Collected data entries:
(** * The CRUD scaffolding generators of the olympus workspace

    Two scripts generate the scaffolding of an entity from an entity name and
    a field specification such as [name:string,price:number]:

    - the generator that writes into [libs/olympus/core/src/lib] (module
      [CoreGen] below; its source is [src/unnamed/part_000]): the optional
      marker [?] is read on the name side of a field, types go through two
      lookup tables, the table name is the camel-case name plus [s];
    - [scripts/generate-crud.js] (module [GenerateCrud] below): the optional
      marker is read on the type side, types go through a [switch], the table
      name is the snake-case name.

    Both are embedded as executable Rocq functions.  JavaScript strings are
    modelled by [string], a sequence of 7-bit ASCII characters, which is what
    entity names, field names and type tokens are made of; the case
    conversions and [trim] are those of JavaScript on such strings
    ([isAscii] below), and say nothing of other characters.  The file system
    is a finite map from paths to contents together with the log of the paths
    written; directories, and the writes that the file system refuses, are
    not part of it, so that what is stated of a run that completes is stated
    of a run all of whose writes succeed.  Paths are joined as they are,
    which is what [path.join] does for an entity name that is a plain
    identifier ([plainName] below).  The system clock is a sequence of
    readings of which every call to [Date] consumes one. *)

From Stdlib Require Import String Ascii ZArith List Bool Lia.
From Stdlib Require Import Numbers.DecimalString.
From Stdlib Require DecimalZ DecimalPos.
From stdpp Require Import base strings gmap.
Import ListNotations.

(** ** The JavaScript string primitives the scripts use *)

Module Js.

Definition isUpperChar (c : ascii) : bool :=
  let n := nat_of_ascii c in ((65 <=? n) && (n <=? 90))%nat.

Definition isLowerChar (c : ascii) : bool :=
  let n := nat_of_ascii c in ((97 <=? n) && (n <=? 122))%nat.

(** The case of one character.  Only the ASCII letters have a case here:
    on ASCII text this is the case mapping of JavaScript, which on other
    characters can also change the length of a string. *)
Definition toUpperChar (c : ascii) : ascii :=
  if isLowerChar c then ascii_of_nat (nat_of_ascii c - 32) else c.

Definition toLowerChar (c : ascii) : ascii :=
  if isUpperChar c then ascii_of_nat (nat_of_ascii c + 32) else c.

(** [String.prototype.toLowerCase] and [toUpperCase]. *)
Fixpoint toLowerCase (s : string) : string :=
  match s with
  | EmptyString => EmptyString
  | String c r => String (toLowerChar c) (toLowerCase r)
  end.

Fixpoint toUpperCase (s : string) : string :=
  match s with
  | EmptyString => EmptyString
  | String c r => String (toUpperChar c) (toUpperCase r)
  end.

(** [s.charAt(0)]: the first character as a string, empty on the empty
    string. *)
Definition charAt0 (s : string) : string :=
  match s with
  | EmptyString => EmptyString
  | String c _ => String c EmptyString
  end.

(** [s.slice(1)]. *)
Definition slice1 (s : string) : string :=
  match s with
  | EmptyString => EmptyString
  | String _ r => r
  end.

(** [s.startsWith(pat)], the test behind [includes] and [replace]. *)
Fixpoint startsWith (pat s : string) : bool :=
  match pat, s with
  | EmptyString, _ => true
  | String _ _, EmptyString => false
  | String a p, String b r => Ascii.eqb a b && startsWith p r
  end.

(** [s.includes(pat)]: [pat] occurs in [s] as a substring. *)
Fixpoint includes (s pat : string) : bool :=
  startsWith pat s ||
  match s with
  | EmptyString => false
  | String _ r => includes r pat
  end.

Fixpoint drop (n : nat) (s : string) : string :=
  match n, s with
  | O, _ => s
  | S _, EmptyString => EmptyString
  | S m, String _ r => drop m r
  end.

(** [s.replace(pat, rep)] with a string pattern: the first occurrence of
    [pat] is replaced, the rest of [s] is kept.  (No replacement text in the
    scripts contains a dollar sign, so the special replacement patterns of
    JavaScript do not arise.) *)
Fixpoint replace (pat rep s : string) : string :=
  if startsWith pat s then rep +:+ drop (String.length pat) s
  else match s with
       | EmptyString => EmptyString
       | String c r => String c (replace pat rep r)
       end.

(** [s.split(sep)] for a one-character separator: all the segments between
    the occurrences of [sep], at least one segment. *)
Fixpoint split (sep : ascii) (s : string) : list string :=
  match s with
  | EmptyString => [EmptyString]
  | String c r =>
      if Ascii.eqb c sep then EmptyString :: split sep r
      else match split sep r with
           | seg :: segs => String c seg :: segs
           | [] => [String c EmptyString]
           end
  end.

(** [xs.join(sep)]. *)
Definition join (sep : string) (xs : list string) : string :=
  String.concat sep xs.

(** White space in the sense of [trim], within ASCII: tab, line feed,
    vertical tab, form feed, carriage return and space.  (The white space
    of JavaScript outside ASCII, such as the no-break space, does not occur
    in the strings of this file.) *)
Definition isWhite (c : ascii) : bool :=
  let n := nat_of_ascii c in (((9 <=? n) && (n <=? 13)) || (n =? 32))%nat.

Fixpoint trimStart (s : string) : string :=
  match s with
  | EmptyString => EmptyString
  | String c r => if isWhite c then trimStart r else s
  end.

Fixpoint trimEnd (s : string) : string :=
  match s with
  | EmptyString => EmptyString
  | String c r =>
      match trimEnd r with
      | EmptyString => if isWhite c then EmptyString else String c EmptyString
      | r' => String c r'
      end
  end.

(** [s.trim()]. *)
Definition trim (s : string) : string := trimEnd (trimStart s).

(** A boolean in a template literal. *)
Definition showBool (b : bool) : string := if b then "true" else "false".

(** An integer in a template literal. *)
Definition showZ (z : Z) : string := NilZero.string_of_int (Z.to_int z).

(** The line feed, as a string. *)
Definition newline : string := String (ascii_of_nat 10) EmptyString.

(** The double quote character, as a string. *)
Definition dq : string := String (ascii_of_nat 34) EmptyString.

(** The backquote character, as a string. *)
Definition bq : string := String (ascii_of_nat 96) EmptyString.

(** [xs.forEach(x => { acc += f(x) })]: appends a piece per element. *)
Definition appendEach {A} (f : A -> string) (xs : list A) (acc : string) : string :=
  fold_left (fun acc x => acc +:+ f x) xs acc.

End Js.

(** ** Files and the clock *)

(** A reading of the clock: the epoch milliseconds that [Date.now()] returns
    and the text that [new Date().toISOString()] returns at that instant. *)
Record Date := { epochMs : Z; isoString : string }.

(** The world a script runs in. *)
Record world := {
  files : gmap string string;   (* the regular files, by path *)
  written : list (string * string);
                                (* the writes so far, oldest first: path, content *)
  clock : nat -> Date;          (* the successive readings of the clock *)
  ticks : nat                   (* how many readings were consumed *)
}.

Definition existsSync (p : string) (w : world) : bool :=
  bool_decide (is_Some (files w !! p)).

Definition readFileSync (p : string) (w : world) : string :=
  default EmptyString (files w !! p).
(** C6.  With a float learning rate [r] and a process group of [g]
    workers, [run] compiles the network with exactly one optimizer, the
    distributed wrapper of [Adam] with learning rate [r * g] (the binary64
    product), and fits the network with it; when [run] completes this is the
    optimizer it leaves on [self]. *)
Theorem float_learning_rate_is_scaled_by_group_size e self a ds net r :
  learning_rate a = LrFloat r ->
  let scaled :=
    DistributedOptimizer
      (Adam (LrConstFloat (r * float_of_int (Zpos (hvd_size e)))%float)) in
  compiled_optimizers (effects (run e self a ds (ModelNet net))) = [scaled]
  /\ fit_called (effects (run e self a ds (ModelNet net))) = true
  /\ (forall attrs, outcome (run e self a ds (ModelNet net)) = Ok attrs ->
                    self_optimizer attrs = scaled).
Proof.
  intros Hlr scaled. subst scaled. unfold run, run_save_model. rewrite Hlr.
  destruct ds as [[ds_train ds_val] ds_test].
  cbn [setup_learning_rate].
  destruct (savecheckpoint_path a) as [cp|];
    destruct (steps_per_epoch a) as [steps|];
    destruct (String.eqb (plot a) "plt");
    destruct (self_running_on_first_worker self);
    destruct (show_plot a);
    destruct (save a);
    destruct (save_path a) as [sp|];
    cbn; (split; [reflexivity|split; [reflexivity|]]);
    intros attrs Hattrs; try discriminate Hattrs;
    now injection Hattrs as <-.
Qed.

End LearningRate.

(** The example of the specification: a rate of 1e-4 on four workers is
    applied as 4e-4. *)
Lemma float_learning_rate_example :
  TrainingLogic.compiled_optimizers
    (effects (TrainingLogic.run TrainingLogic.example_env
                TrainingLogic.example_trainer TrainingLogic.example_args
                TrainingLogic.example_datagens
                (TrainingLogic.ModelNet TrainingLogic.example_network)))
  = [TrainingLogic.DistributedOptimizer
       (TrainingLogic.Adam (TrainingLogic.LrConstFloat 4e-4%float))].
Proof.
  exact (proj1 (float_learning_rate_is_scaled_by_group_size
                  (U := TrainingLogic.example_utils) TrainingLogic.example_env
                  TrainingLogic.example_trainer TrainingLogic.example_args
                  TrainingLogic.example_datagens TrainingLogic.example_network
                  1e-4%float eq_refl)).
Defined.

Section ErrorMessages.
Import TrainingLogic.
Context {U : Utils}.

Lemma choose_loss_raises loss err :
  choose_loss loss = Raise err -> err = ValueError "`loss` not recognized".
Proof.
  unfold choose_loss.
  repeat match goal with
         | |- context [if ?c then _ else _] => destruct c
         end; try discriminate; now intros [= <-].
Qed.

Lemma time_window_given_msg_includes tw :
  includes ("time_window=" ++ str_of_int tw) (time_window_given_msg tw) = true.
Proof.
  change (time_window_given_msg tw)
    with ("``" ++ ("time_window=" ++ str_of_int tw)
          ++ "``, choose a model that handles samples with a temporal dimension")%string.
  apply includes_middle.
Qed.

Lemma time_window_missing_msg_includes name :
  includes ("model=" ++ name) (time_window_missing_msg name) = true.
Proof.
  change (time_window_missing_msg name)
    with ("``" ++ ("model=" ++ name)
          ++ "``, the argument ``time_window`` must be a postive integer")%string.
  apply includes_middle.
Qed.

Lemma time_window_missing_msg_names_parameter name :
  includes "time_window" (time_window_missing_msg name) = true.
Proof.
  change (time_window_missing_msg name)
    with (("``model=" ++ name)
          ++ "``, the argument ``time_window`` must be a postive integer")%string.
  apply includes_app_r. reflexivity.
Qed.

(** C9, amended.  Every [ValueError] that the construction raises comes from
    one of six checks, and its message names the offending parameter: [device],
    the architecture (whose message is written by [checkarg_model]), [loss],
    [patch_size] and [scale], or [time_window].  Only the two [time_window]
    checks put a received value in the message: the value of [time_window]
    when it is given with an architecture that is not recurrent, the value of
    [model] when a recurrent architecture comes without [time_window]. *)
Theorem configuration_errors_name_the_parameter e a msg :
  outcome (SupervisedTrainer_init e a) = Raise (ValueError msg) ->
  (msg = "device not recognized" /\ includes "device" msg = true)
  \/ (str_in (model a) (match model_list a with None => MODELS | Some l => l end) = false
      /\ msg = checkarg_model_msg (model a)
                 (match model_list a with None => MODELS | Some l => l end))
  \/ (msg = "`loss` not recognized" /\ includes "loss" msg = true)
  \/ (msg = patch_size_msg
      /\ includes "patch_size" msg = true /\ includes "scale" msg = true)
  \/ (exists tw, time_window a = Some tw
                 /\ includes ("time_window=" ++ str_of_int tw) msg = true)
  \/ (time_window a = None
      /\ includes "time_window" msg = true
      /\ includes ("model=" ++ model a) msg = true).
Proof.
  intros Hraise. unfold SupervisedTrainer_init in Hraise.
  apply outcome_bind_Raise_inv in Hraise as [Hbase | (self & Hbase & Hraise)].
  { rewrite Trainer_init_outcome in Hbase.
    destruct (negb _); [injection Hbase as <-; left; now split|].
    unfold checkarg_model in Hbase.
    destruct (str_in (model a) _) eqn:Hin.
    - destruct (choose_loss (loss a)) as [lossf|err] eqn:Hloss; [discriminate|].
      apply choose_loss_raises in Hloss as ->. injection Hbase as <-.
      do 2 right. left. now split.
    - injection Hbase as <-. right. left. now split. }
  apply Trainer_init_model in Hbase as (Hname & _ & _).
  apply outcome_bind_Raise_inv in Hraise as [Hsetup | (ds & _ & Hraise)].
  { assert (patch_size a = None \/ scale a <> 0) as Hdom.
    { destruct (patch_size a) as [p|] eqn:Hp; [right|now left].
      intros Hzero. unfold setup_datagen in Hsetup.
      rewrite Hp, Hzero in Hsetup. discriminate Hsetup. }
    destruct (setup_datagen_raises self a _ Hdom Hsetup)
      as [Hmsg | [(tw & Htw & Hmsg) | (Htw & Hmsg)]]; injection Hmsg as ->.
    - do 3 right. left. now repeat split.
    - do 4 right. left. exists tw. split; [exact Htw|].
      apply time_window_given_msg_includes.
    - do 5 right. rewrite Hname. repeat split; [exact Htw| |].
      + apply time_window_missing_msg_names_parameter.
      + apply time_window_missing_msg_includes. }
  apply outcome_bind_Raise_inv in Hraise as [Hmodel | (m & _ & Hraise)].
  { now apply setup_model_raises in Hmodel. }
  apply outcome_bind_Raise_inv in Hraise as [Hrun | (r & _ & Hraise)].
  { now apply run_raises in Hrun. }
  discriminate Hraise.
Qed.

End ErrorMessages.

(** C9, as stated, fails: the error for an unrecognized device does not
    contain the received value. *)
Lemma device_error_omits_received_value :
  outcome (TrainingLogic.SupervisedTrainer_init TrainingLogic.example_env
             (TrainingLogic.example_args_with "resnet_spc" "TPU" 4 (Some 16) None None))
  = Raise (ValueError "device not recognized")
  /\ includes "TPU" "device not recognized" = false.
Proof. vm_compute. split; reflexivity. Qed.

◆ About this task
Exactly as they stand, set down the lines from the top of the data through the line with "a field specification".

◆ Result for this exercise
(** * The CRUD scaffolding generators of the olympus workspace

    Two scripts generate the scaffolding of an entity from an entity name and
    a field specification such as [name:string,price:number]:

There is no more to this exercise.